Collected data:
(** An asset whose groups have thresholds of their own is announced as due
    with the channels of all its groups, while the one group that has the
    threshold reached has no channel: no alert is queued. *)
Definition ex_split : token_row :=
  mkToken 8 1 None None (Arr [Str "ops"; Str "dba"])
    (mkAsset (Text "2026-09-20") Absent
       (Arr [Obj [("id", Str "dba"); ("thresholds", Arr [Num (Fin 7)])];
             Obj [("id", Str "ops"); ("thresholds", Arr [Num (Fin 30)]); ("email_contact_ids", Arr [Str "1"])]])
       Null Null Null Null Null Null).
Lemma announced_but_not_queued :
  @valid_settings ex_discovery (t_asset ex_split) = true ∧
  (∃ el, @buildEligibilityOnlyState iso_date_parse utc ex_discovery (t_asset ex_split) (t_assigned_ids ex_split)
           (Millis (Fin 1789257600000)) = Ok el ∧ el_status el = due ∧ eligible_channels el = ["email"%string]) ∧
  rows (run (@queueDiscoveryJob iso_date_parse utc ex_discovery (λ _, true) [ex_split]) ex_morning).1 = [].
Proof. split; [vm_compute; reflexivity|]. split; [eexists; split; [vm_compute; reflexivity|done]|vm_compute; reflexivity]. Qed.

WHAT YOU NEED TO DO: Beginning with the line that contains "[Num (Fin 7)])];", return every line through the end of the data above, exactly as written.

ANSWER TO THIS EXERCISE:
       (Arr [Obj [("id", Str "dba"); ("thresholds", Arr [Num (Fin 7)])];
             Obj [("id", Str "ops"); ("thresholds", Arr [Num (Fin 30)]); ("email_contact_ids", Arr [Str "1"])]])
       Null Null Null Null Null Null).
Lemma announced_but_not_queued :
  @valid_settings ex_discovery (t_asset ex_split) = true ∧
  (∃ el, @buildEligibilityOnlyState iso_date_parse utc ex_discovery (t_asset ex_split) (t_assigned_ids ex_split)
           (Millis (Fin 1789257600000)) = Ok el ∧ el_status el = due ∧ eligible_channels el = ["email"%string]) ∧
  rows (run (@queueDiscoveryJob iso_date_parse utc ex_discovery (λ _, true) [ex_split]) ex_morning).1 = [].
Proof. split; [vm_compute; reflexivity|]. split; [eexists; split; [vm_compute; reflexivity|done]|vm_compute; reflexivity]. Qed.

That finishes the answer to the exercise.